Leibniz-Institut für Polymerforschung Dresden, Hohe Strasse 6, 01069 Dresden, Germany.
Phys Rev Lett. 2010 Apr 30;104(17):177801. doi: 10.1103/PhysRevLett.104.177801. Epub 2010 Apr 26.
The tube model of entangled chains is applied to compute segment fluctuations and segmental orientational order in polymer networks. The entanglement length N{e} is extracted directly from monomer fluctuations without constructing a primitive path. Sliding motion of monomers along the tube axis leads to reduction of segmental order along the chain. For network strands of length N>>N{e}, the average segmental order decreases approximately (N{e}N);{-1/2} in marked contrast to the 1/N{e} contribution of entanglements to network elasticity. As a consequence, network modulus is not proportional to segmental order in entangled polymer networks.
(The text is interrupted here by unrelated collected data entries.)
(** * KDE settings-module search: the descriptor parser, the scanner,
      the search filter and the launch invokers of
      [src/utils/command-executor.ts] and the [SearchSettings] command.

    The development is a shallow embedding.  JavaScript strings are
    sequences of UTF-16 code units; the file system, the locale services
    of the runtime ([toLowerCase], [localeCompare]) and the process
    boundary are explicit parameters. *)

From Stdlib Require Import Strings.String Strings.Ascii.
From Stdlib Require Import List NArith ZArith Bool Lia.
From Stdlib Require Import Permutation Sorting.Sorted.
Import ListNotations.

Set Implicit Arguments.

(* ================================================================== *)
(** * Part I.  Definitions                                             *)
(* ================================================================== *)

(** ** JavaScript strings *)

(** A string is the list of its UTF-16 code units. *)
Definition jsstring : Type := list N.

(** Literals of the source, written as Rocq strings (Basic Latin only). *)
Definition str (s : String.string) : jsstring :=
  map Ascii.N_of_ascii (String.list_ascii_of_string s).
Arguments str s%_string.

(** [a === b] on strings. *)
Fixpoint eqb_str (a b : jsstring) : bool :=
  match a, b with
  | [], [] => true
  | x :: a', y :: b' => N.eqb x y && eqb_str a' b'
  | _, _ => false
  end.

(** Truthiness of a string: [!s] holds exactly for the empty string. *)
Definition truthy (s : jsstring) : bool :=
  match s with [] => false | _ :: _ => true end.

(** ECMAScript [WhiteSpace] and [LineTerminator] code points: the set
    removed by [String.prototype.trim] and matched by the class [\s]. *)
Definition isWhiteSpace (c : N) : bool :=
  match c with
  | 9 | 10 | 11 | 12 | 13 | 32 | 160 | 5760
  | 8232 | 8233 | 8239 | 8287 | 12288 | 65279 => true
  | _ => (8192 <=? c) && (c <=? 8202)
  end%N.

(** [s.startsWith(p)] *)
Fixpoint startsWith (p s : jsstring) : bool :=
  match p, s with
  | [], _ => true
  | x :: p', y :: s' => N.eqb x y && startsWith p' s'
  | _ :: _, [] => false
  end.

(** [s.endsWith(p)] *)
Definition endsWith (p s : jsstring) : bool :=
  startsWith (rev p) (rev s).

(** [s.includes(p)]: [p] occurs in [s] at some position. *)
Fixpoint includes (p s : jsstring) : bool :=
  startsWith p s ||
  match s with
  | [] => false
  | _ :: s' => includes p s'
  end.

(** [s.substring(n)] for [0 <= n]: the suffix from position [n], empty when
    [n] is past the end. *)
Definition substring (n : nat) (s : jsstring) : jsstring := skipn n s.

Fixpoint dropWhile (f : N -> bool) (s : jsstring) : jsstring :=
  match s with
  | [] => []
  | c :: s' => if f c then dropWhile f s' else s
  end.

(** [s.trim()] *)
Definition trim (s : jsstring) : jsstring :=
  rev (dropWhile isWhiteSpace (rev (dropWhile isWhiteSpace s))).

(** [s.split(sep)] for a one-code-unit separator: the pieces between the
    occurrences of [sep]; the empty string gives one empty piece. *)
Fixpoint split (sep : N) (s : jsstring) : list jsstring :=
  match s with
  | [] => [[]]
  | c :: s' =>
      if N.eqb c sep then [] :: split sep s'
      else match split sep s' with
           | [] => [[c]]
           | w :: ws => (c :: w) :: ws
           end
  end.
Monte Carlo simulations over a wide range of molecular weights are in quantitative agreement with our theoretical predictions. The impact of entanglements on these properties is directly tested by comparing with simulations where entanglement constraints are switched off.
纠缠链的管模型被应用于计算聚合物网络中的链段波动和链段取向序。缠结长度 N{e} 直接从单体波动中提取,而无需构建原始路径。单体沿着管轴的滑动运动导致链上链段取向序的降低。对于长度为 N>>N{e} 的网络链,平均链段取向序大约降低为 (N{e}N);{-1/2},与缠结对网络弹性的 1/N{e} 贡献形成鲜明对比。因此,在缠结聚合物网络中,网络模量与链段取向序不成正比。广泛的分子量范围内的蒙特卡罗模拟与我们的理论预测定量一致。通过与关闭缠结约束的模拟进行比较,直接测试了缠结对这些性质的影响。